1. Introduction#

This document describes Tile IR, a portable, low-level tile virtual machine and instruction set.

Unlike PTX, which models the GPU as a data-parallel single instruction multiple thread (SIMT) processor, Tile IR models the GPU as a tile-based processor. In Tile IR, each logical thread (tile block) computes over partial fragments (tiles) of multi-dimensional arrays (tensors).

1.1. Scalable Data Parallel Computing with Tiles on GPU#

The CUDA platform provides portability through CUDA C++ and PTX, allowing code written for older GPU generations to run efficiently on newer ones. These mechanisms enable developers to write software for one family of GPUs and continue to deploy it on future generations.

The rapid evolution of hardware features, such as tensor cores, has increased programming-model complexity, requiring greater expertise and hardware understanding to write portable and performant code. Since Volta, each new GPU generation introduces powerful new hardware features, giving rise to new programming paradigms.

To address these challenges, Tile IR introduces a virtual instruction set that enables native programming of the hardware in terms of tiles, allowing developers to write higher-level code that can be efficiently executed across multiple GPUs with minimal changes.

While PTX ensures portability for SIMT programs, Tile IR extends the CUDA platform with native support for tile-based programs, allowing developers to focus on partitioning their data-parallel programs into tiles and tile blocks, letting Tile IR handle

the mapping onto hardware resources such as threads, the memory hierarchy, and tensor cores.

By raising the level of abstraction, Tile IR enables users to build new higher-level hardware-specific DSLs, compilers, and frameworks for NVIDIA hardware.

1.2. Goals and Scope#

Tile IR aims to provide a performance-portable programming model and instruction set for tile-based parallel programming.

Core goals:

  • Introduce a data-parallel tile programming abstraction that aligns with programmer intent and acts as a code generation target for DSLs and compilers.

  • Abstract tensor-cores and their programming model to enable hardware innovation without disrupting the NVIDIA ecosystem or customers’ existing software investments.

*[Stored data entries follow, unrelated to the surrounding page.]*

(** Seeking while zms is broken opens the stream anew, on the event zms had
    moved on to and with every other parameter but the scale unchanged; when its
    first frame arrives zms counts as working, the hints as not sent, and exactly
    the seek that was asked for is sent. *)
Theorem seek_restarts (s : state V) (img : img_t) (offset : num) :
  vid s = None -> zmsBroke s = true -> evtStream s = Some img ->
  let s' := run cfg spf [Seeks offset; ImgLoads] s in
  exists ps,
    out s' = (out s ++ [OpenStream ps; Request (Auth.appendTo (relay s) (monitorUrl cfg)) (CMD_SEEK offset)])%list /\
    zmsBroke s' = false /\
    wire s' = Wire.act (wire s) Wire.AReset /\
    (js_truthy (lastEventId s) = true -> param_get "event" ps = Some (js_to_string (lastEventId s))) /\
    (forall name, name <> "scale" -> name <> "event" -> name <> "frame" -> param_get name ps = param_get name (params img)).
Proof.
  intros Ev Eb Ei s'. set (s1 := streamSeek cfg offset s).
  set (p1 := param_set "scale" (num_to_string (currentScale s)) (params img)).
  set (ps := if js_truthy (lastEventId s) && negb (bool_decide (param_get "event" p1 = Some (js_to_string (lastEventId s))))
        then param_delete "frame" (param_set "event" (js_to_string (lastEventId s)) p1) else p1).
  assert (E1 : s1 = emit (OpenStream ps) (s <| evtStream := Some (Img ps (Some (Some offset))) |>)).
  { unfold s1, streamSeek. rewrite Ev, Eb. unfold restartZmsStream. rewrite Ei. reflexivity. }
  exists ps. change s' with (img_onload cfg s1). rewrite E1. unfold img_onload.
  change (evtStream (emit ?e (?x <| evtStream := ?v |>))) with v. cbv beta iota zeta.
  set (y := hints_act Wire.AReset _).
  assert (Ey : vid y = None /\ zmsBroke y = false) by (split; [exact Ev|reflexivity]). destruct Ey as (Ey1 & Ey2).
  unfold streamSeek. rewrite Ey1, Ey2. refine (conj _ (conj Ey2 (conj eq_refl (conj _ _)))).
  - unfold y. change (out (streamReq cfg ?c ?x)) with (out x ++ [Request (Auth.appendTo (relay x) (monitorUrl cfg)) c])%list.
    change ((out s ++ [OpenStream ps]) ++ [Request (Auth.appendTo (relay s) (monitorUrl cfg)) (CMD_SEEK offset)]
      = out s ++ [OpenStream ps; Request (Auth.appendTo (relay s) (monitorUrl cfg)) (CMD_SEEK offset)])%list.
    rewrite <- app_assoc. reflexivity.
  - intros T. unfold ps. rewrite T. cbn [andb]. case_bool_decide as D; cbn [negb]; [exact D|].
    rewrite param_get_delete, param_get_set. reflexivity.
  - intros name N1 N2 N3. apply String.eqb_neq in N1, N2, N3. rewrite String.eqb_sym in N1, N2, N3.
    unfold ps. case_match; unfold p1; rewrite ?param_get_delete, ?param_get_set, ?N1, ?N2, ?N3; reflexivity.
Qed.
End Restart.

  • Abstract low-level, architecture-specific details such as CUDA threads and memory hierarchy to ensure programs can be efficiently recompiled for different GPUs.

  • Minimize abstraction overhead. While portability has a cost, Tile IR aims to keep this cost low, introducing only a modest performance overhead.

  • Provide user controls and optimization hints to recover peak performance when needed.

  • Provide seamless interoperability with existing CUDA programming models like CUDA C++ and PTX.

Tile IR achieves these core goals through the following key components, in order of importance:

  1. A versioned specification of the Tile IR abstract machine, including a versioned and portable bytecode representation.

  2. An optimizing compiler for Tile IR programs, available as part of the CUDA driver and as a standalone tool in the CUDA toolkit, similar to PTX.

  3. An MLIR dialect that existing compilers can use to target Tile IR as a backend compiler target.

1.3. Document Structure#

  1. Introduction this section.

  2. Programming Model describes the programming model of Tile IR.

  3. Syntax defines the syntax of Tile IR programs used throughout the specification.

  4. Binary Format describes the Tile IR byte code and its binary format.

  5. Type System defines the type system of Tile IR.

  6. Semantics describes the semi-formal semantics of Tile IR

  7. Memory Model describes the Tile IR memory model.

  8. Operations a listing of the full set of Tile IR operations.

  9. Debug Info describes the debug information format for Tile IR programs.

  10. Stability describes the stability guarantees of the Tile IR.

  11. Appendix contains relevant reference materials, including full programs and references.